### Required work
Which lines in the records below contain the word "WPublish"? Return each of them.

Data for this exercise Block Start

(** The iterator moves as an index into the sorted list does. *)
Lemma iterator_moves s L n target : quiescent s L ->
  Iter_SeekToFirst s = Some (addr L 0) /\
  Iter_SeekToLast s = Some (addr L (length L - 1)) /\
  (valid target -> Iter_Seek s target = Some (addr L (length (keys_before target L)))) /\
  ((n < length L)%nat ->
     Iter_Next s (addr L n) = Some (addr L (S n)) /\
     Iter_Prev s (addr L n) = Some (match n with O => 0 | S m => addr L m end)).
Proof.
  intros Hq. pose proof Hq as (any_key & linked & Hok & Hl).
  assert (Hback : forall L1 x, (exists L2, L = L1 ++ L2) -> pred_at s any_key L1 linked 0 x ->
    (if x =? head_ s then 0 else x) = match L1 with [] => 0 | _ => addr L (length L1 - 1) end).
  { intros L1 x [L2 HL] Hp. rewrite HL in Hl. apply Forall_app in Hl as [Hl1 _].
    apply pred_at_last in Hp; [|done]. destruct L1 as [|ak L1']; [subst x; by rewrite Z.eqb_refl|].
    set (m := (length (ak :: L1') - 1)%nat) in *. assert (m < length (ak :: L1'))%nat by (unfold m; cbn; lia).
    assert (addr (ak :: L1') m = addr L m) as Ha by (unfold addr; rewrite HL, lookup_app_l; [done|done]).
    rewrite Ha in Hp. destruct (addr_head s L m Hq) as [Hh _]; [rewrite HL, length_app; lia|].
    subst x. by rewrite (proj2 (Z.eqb_neq _ _) Hh). }
  split_and!.
  - by apply quiescent_first.
  - unfold Iter_SeekToLast, FindLast.
    destruct (search_from_head _ _ _ _ _ _ _ Hok (splits_last _ _ _ _ Hok) None) as (x & a & -> & Hp & _).
    cbn [mbind option_bind]. rewrite (Hback L x); [by destruct L|by exists []; rewrite app_nil_r|done].
  - intros Hv. unfold Iter_Seek, FindGreaterOrEqual. pose proof (splits_after _ _ _ _ target Hok Hv) as Hsp.
    destruct (search_from_head _ _ _ _ _ _ _ Hok Hsp None) as (x & a & -> & Hp & _).
    cbn [mbind option_bind fmap option_fmap option_map fst]. f_equal. pose proof (splits_app _ _ _ _ _ Hsp) as HL.
    rewrite HL, Forall_app in Hl. rewrite first_linked_addr by apply Hl.
    by rewrite <- (addr_app (keys_before target L)), <- HL.
  - intros Hn. split; [by apply quiescent_next|]. unfold Iter_Prev.
    destruct (addr_head s L n Hq Hn) as (_ & _ & k & Hak & ->). cbn [mbind option_bind]. unfold FindLessThan.
    assert (Hvk : valid k).
    { pose proof (ok_valid _ _ _ _ Hok) as Hval. rewrite Forall_forall in Hval. apply (Hval (addr L n, k)).
      by eapply list_elem_of_lookup_2. }
    destruct (search_from_head _ _ _ _ _ _ _ Hok (splits_less_than _ _ _ _ k Hok Hvk) None) as (x & a & -> & Hp & _).
    cbn [mbind option_bind]. rewrite (keys_before_take L n k _ Hak) in Hp by apply Hok.
    rewrite (Hback (take n L) x); [|exists (drop n L); by rewrite take_drop|done].
    destruct n as [|n]; [done|]. destruct (take (S n) L) eqn:E; [destruct L; [cbn in Hn; lia|done]|].
    rewrite <- E, length_take_le by lia. do 2 f_equal. lia.
Qed.

(** ** Refinement of a sorted set *)

Lemma Contains_ok s L key : quiescent s L -> valid key ->
  SkipList_Contains s key = Some (existsb (fun ak => Equal key ak.2) L).
Proof.
  intros Hq Hv. pose proof Hq as (any_key & linked & Hok & Hl).
  pose proof (splits_after _ _ _ _ key Hok Hv) as Hsp. pose proof (ok_valid _ _ _ _ Hok) as Hval.
  unfold SkipList_Contains, FindGreaterOrEqual.
  destruct (search_from_head _ _ _ _ _ _ _ Hok Hsp None) as (x & a & -> & _). cbn [mbind option_bind].
  pose proof (splits_app _ _ _ _ _ Hsp) as HL. pose proof (Forall_keys_before key L) as Hb.
  pose proof (Forall_keys_from key L) as Hf. pose proof (ok_sorted _ _ _ _ Hok) as Hs.
  rewrite HL in Hl, Hval, Hs. apply Forall_app in Hl as [_ Hl], Hval as [Hval1 Hval2].
  assert (Hno : forall l, Forall (fun ak : Z * Key => valid ak.2) l -> Forall (fun ak => compare_ ak.2 key <> 0) l ->
    existsb (fun ak : Z * Key => Equal key ak.2) l = false).
  { intros l Hvl Hl'. apply not_true_iff_false. rewrite existsb_exists. intros (ak & Hin & Heq).
    apply list_elem_of_In in Hin. rewrite Forall_forall in *. specialize (Hvl _ Hin). specialize (Hl' _ Hin). cbn in *.
    unfold Equal in Heq. apply Z.eqb_eq in Heq.
    pose proof (key_antisym key ak.2 Hv Hvl). pose proof (key_antisym ak.2 key Hvl Hv). lia. }
  replace (existsb (fun ak => Equal key ak.2) L)
    with (existsb (fun ak => Equal key ak.2) (keys_before key L ++ keys_from key L)) by by rewrite <- HL.
  rewrite existsb_app, (Hno (keys_before key L)); [|done|eapply Forall_impl; [exact Hb|cbn; lia]].
  cbn [orb]. rewrite first_linked_addr by done. destruct (keys_from key L) as [|[b k] l] eqn:E; [done|].
  change (addr ((b, k) :: l) 0) with b. destruct (ok_key_at _ _ _ _ b k Hok) as [-> Hb0]; [rewrite HL; set_solver|].
  rewrite (proj2 (Z.eqb_neq b 0) Hb0). cbn [mbind option_bind existsb snd].
  destruct (Equal key k) eqn:Ek; [done|]. cbn [orb]. rewrite Hno; [done|by apply Forall_cons in Hval2 as [_ ?]|].
  assert (StronglySorted key_lt ((b, k) :: l)) as Hsl.
  { clear - Hs. induction (keys_before key L) as [|y l' IH]; [done|]. apply StronglySorted_inv in Hs as [Hs _]. auto. }
  apply StronglySorted_inv in Hsl as [_ Hsl]. apply Forall_cons in Hf as [Hfk _], Hval2 as [Hvk Hval2].
  rewrite Forall_forall in *. intros ak Hin. specialize (Hsl _ Hin). specialize (Hval2 _ Hin). unfold key_lt in Hsl. cbn in *.
  unfold Equal in Ek. apply Z.eqb_neq in Ek.
  pose proof (key_antisym key k Hv Hvk). pose proof (key_antisym k key Hvk Hv).
  pose proof (key_lt_le_trans key k ak.2 Hv Hvk Hval2 ltac:(lia) ltac:(lia)) as Hlt.
  apply key_antisym in Hlt; [lia|done|done].
Qed.

Fixpoint insert_all s (keys : list Key) : option (SkipList Key A) :=
  match keys with
  | [] => Some s
  | key :: keys => s ← SkipList_Insert s key; insert_all s keys
  end.

Lemma insert_all_ok keys s L : quiescent s L -> Forall valid keys ->
  ForallOrdPairs (fun a b => compare_ a b <> 0) keys ->
  Forall (fun ak => Forall (fun k => compare_ ak.2 k <> 0) keys) L ->
  exists s' L', insert_all s keys = Some s' /\ quiescent s' L' /\ L'.*2 ≡ₚ L.*2 ++ keys.
Proof.
  revert s L. induction keys as [|key keys IH]; intros s L Hq Hv Hd Hne; cbn [insert_all].
  { exists s, L. by rewrite app_nil_r. }
  apply Forall_cons in Hv as [Hvk Hv]. inversion Hd as [|?? Hdk Hd']; subst.
  destruct (Insert_ok s L key Hq) as (s1 & x & -> & Hq1).
  { split; [done|]. eapply Forall_impl; [exact Hne|]. intros ak Hak. by apply Forall_cons in Hak as [? _]. }
  cbn [mbind option_bind].
  assert (HL : L = keys_before key L ++ keys_from key L).
  { destruct Hq as (? & ? & Hok & _). by eapply ok_split. }
  destruct (IH s1 _ Hq1 Hv Hd') as (s' & L' & -> & Hq' & HP).
  - assert (Forall (fun ak => Forall (fun k => compare_ ak.2 k <> 0) keys) L) as Hne'.
    { eapply Forall_impl; [exact Hne|]. intros ak Hak. by apply Forall_cons in Hak as [_ ?]. }
    rewrite HL in Hne'. apply Forall_app in Hne' as [??]. apply Forall_app. split; [done|]. by constructor.
  - exists s', L'. split; [done|]. split; [done|]. rewrite HP, fmap_app, fmap_cons. cbn [snd].
    rewrite HL at 3. rewrite fmap_app, <- !app_assoc. cbn [app]. by rewrite Permutation_middle.
Qed.

(** C16: sequentially, the skip list is a sorted set.  Inserting any keys that
    are pairwise different for the comparator into a new list succeeds without
    an access outside a node's tower; the list then holds exactly those keys
    in increasing order, and [Contains] answers for every key whether an equal
    one was inserted, whatever heights the random generator chose. *)
Theorem SkipList_refines_sorted_set (any_key : Key) (arena : A) (keys : list Key) (key : Key) :
  live arena -> Forall valid keys -> ForallOrdPairs (fun a b => compare_ a b <> 0) keys -> valid key ->
  exists s L, (SkipList_new any_key arena ≫= fun s => insert_all s keys) = Some s /\
    contents s = Some L /\ StronglySorted (fun a b => compare_ a b < 0) L.*2 /\ L.*2 ≡ₚ keys /\
    SkipList_Contains s key = Some (existsb (Equal key) keys).
Proof.
  intros Hlive Hv Hd Hk. destruct (SkipList_new_ok any_key arena Hlive) as (s0 & -> & Hq0). cbn [mbind option_bind].
  destruct (insert_all_ok keys s0 [] Hq0 Hv Hd) as (s & L & -> & Hq & HP); [constructor|].
  exists s, L. cbn [fmap list_fmap app] in HP. split_and!; [done|by apply quiescent_contents| |done|].
  - destruct Hq as (? & ? & Hok & _). pose proof (ok_sorted _ _ _ _ Hok) as Hs. clear - Hs.
    induction Hs as [|ak L Hs IH Hf]; cbn; constructor; [done|]. by apply Forall_fmap.
  - rewrite (Contains_ok s L key Hq Hk). f_equal. apply eq_true_iff_eq. rewrite !existsb_exists. split.
    + intros (ak & Hin & Heq). exists ak.2. split; [|done]. apply list_elem_of_In. rewrite <- HP.
      apply list_elem_of_fmap_2. by apply list_elem_of_In.
    + intros (k & Hin & Heq). apply list_elem_of_In in Hin. rewrite <- HP in Hin.
      apply list_elem_of_fmap in Hin as (ak & -> & Hin). exists ak. split; [by apply list_elem_of_In|done].
Qed.

(** * Readers concurrent with an insertion *)

(** One store of the inserting thread, labelled with the key of the [Insert]
    that it begins.  [Insert]'s precondition is on the keys in the list when it
    starts; until the first publication only private memory and the height of
    the list change. *)
Inductive writer_step : list Key -> SkipList Key A * writer -> SkipList Key A * writer -> Prop :=
  | writer_prepare s key V x h prev s' :
      contents s = Some V -> insertable V key -> Insert_prepare s key = Some (x, h, prev, s') ->
      writer_step [key] (s, WIdle) (s', WForward x prev 0 h)
  | writer_store s x prev i h s' :
      link_forward x prev i s = Some s' -> writer_step [] (s, WForward x prev i h) (s', WPublish x prev i h)
  | writer_release s x prev i h s' :
      link_publish x prev i s = Some s' -> writer_step [] (s, WPublish x prev i h) (s', writer_after x prev i h).

(** The list, the inserting thread, where the reader stands (a node and a
    level), and the keys of the insertions begun so far. *)
Definition system : Type := SkipList Key A * writer * (Z * nat) * list Key.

Data for this exercise Block End

### Answer for the task
      link_forward x prev i s = Some s' -> writer_step [] (s, WForward x prev i h) (s', WPublish x prev i h)
      link_publish x prev i s = Some s' -> writer_step [] (s, WPublish x prev i h) (s', writer_after x prev i h).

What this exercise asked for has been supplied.